• [Provided information]
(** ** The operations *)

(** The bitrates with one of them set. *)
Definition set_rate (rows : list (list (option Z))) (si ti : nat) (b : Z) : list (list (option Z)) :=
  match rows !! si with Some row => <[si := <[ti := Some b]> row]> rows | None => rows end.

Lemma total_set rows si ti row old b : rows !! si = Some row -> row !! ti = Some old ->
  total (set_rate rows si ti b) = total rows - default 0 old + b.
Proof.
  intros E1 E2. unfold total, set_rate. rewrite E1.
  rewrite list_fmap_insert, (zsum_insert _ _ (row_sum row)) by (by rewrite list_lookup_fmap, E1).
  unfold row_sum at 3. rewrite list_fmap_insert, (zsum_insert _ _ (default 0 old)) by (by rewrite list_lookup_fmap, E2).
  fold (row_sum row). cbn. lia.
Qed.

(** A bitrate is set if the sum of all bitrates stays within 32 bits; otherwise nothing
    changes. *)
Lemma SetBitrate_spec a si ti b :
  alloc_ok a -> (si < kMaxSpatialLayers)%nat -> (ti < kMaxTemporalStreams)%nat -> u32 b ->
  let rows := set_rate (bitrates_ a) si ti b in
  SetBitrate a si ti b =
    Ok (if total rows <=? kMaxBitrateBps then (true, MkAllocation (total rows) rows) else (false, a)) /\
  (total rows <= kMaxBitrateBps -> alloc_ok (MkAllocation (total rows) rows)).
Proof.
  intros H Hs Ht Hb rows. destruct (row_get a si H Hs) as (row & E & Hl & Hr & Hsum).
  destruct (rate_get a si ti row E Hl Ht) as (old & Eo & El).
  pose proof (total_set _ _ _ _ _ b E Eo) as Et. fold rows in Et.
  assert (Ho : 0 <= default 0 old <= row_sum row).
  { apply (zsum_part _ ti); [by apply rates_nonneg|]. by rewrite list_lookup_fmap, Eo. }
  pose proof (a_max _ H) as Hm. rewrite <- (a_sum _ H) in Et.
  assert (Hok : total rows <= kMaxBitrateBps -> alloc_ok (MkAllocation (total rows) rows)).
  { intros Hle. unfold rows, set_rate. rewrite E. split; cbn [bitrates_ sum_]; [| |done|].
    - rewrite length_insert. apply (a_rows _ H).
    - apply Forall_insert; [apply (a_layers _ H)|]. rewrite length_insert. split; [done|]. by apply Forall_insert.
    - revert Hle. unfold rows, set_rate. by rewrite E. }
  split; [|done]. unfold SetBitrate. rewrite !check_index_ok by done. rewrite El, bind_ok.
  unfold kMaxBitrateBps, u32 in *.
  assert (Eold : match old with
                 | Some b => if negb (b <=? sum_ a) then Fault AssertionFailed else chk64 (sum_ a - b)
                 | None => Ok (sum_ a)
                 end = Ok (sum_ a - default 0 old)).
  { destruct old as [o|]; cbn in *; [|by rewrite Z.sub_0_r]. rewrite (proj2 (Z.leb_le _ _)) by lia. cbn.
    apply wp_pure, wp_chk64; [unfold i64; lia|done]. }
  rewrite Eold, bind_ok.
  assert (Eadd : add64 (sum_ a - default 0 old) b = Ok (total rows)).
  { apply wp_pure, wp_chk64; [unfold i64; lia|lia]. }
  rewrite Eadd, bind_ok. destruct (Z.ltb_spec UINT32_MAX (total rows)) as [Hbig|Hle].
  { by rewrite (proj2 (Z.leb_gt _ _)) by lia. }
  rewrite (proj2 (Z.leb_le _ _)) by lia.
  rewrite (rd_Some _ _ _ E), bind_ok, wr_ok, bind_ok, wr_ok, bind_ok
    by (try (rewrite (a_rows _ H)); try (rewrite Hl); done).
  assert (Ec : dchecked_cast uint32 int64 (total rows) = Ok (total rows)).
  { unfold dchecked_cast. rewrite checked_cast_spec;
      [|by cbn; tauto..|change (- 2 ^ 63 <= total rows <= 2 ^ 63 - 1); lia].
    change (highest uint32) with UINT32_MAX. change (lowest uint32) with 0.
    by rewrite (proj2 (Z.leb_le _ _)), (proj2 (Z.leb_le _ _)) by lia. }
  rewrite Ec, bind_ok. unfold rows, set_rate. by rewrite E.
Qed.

• [Activity] State the number of lines in the listing above that include "intros", and add nothing else.

• [Solution to this exercise] 3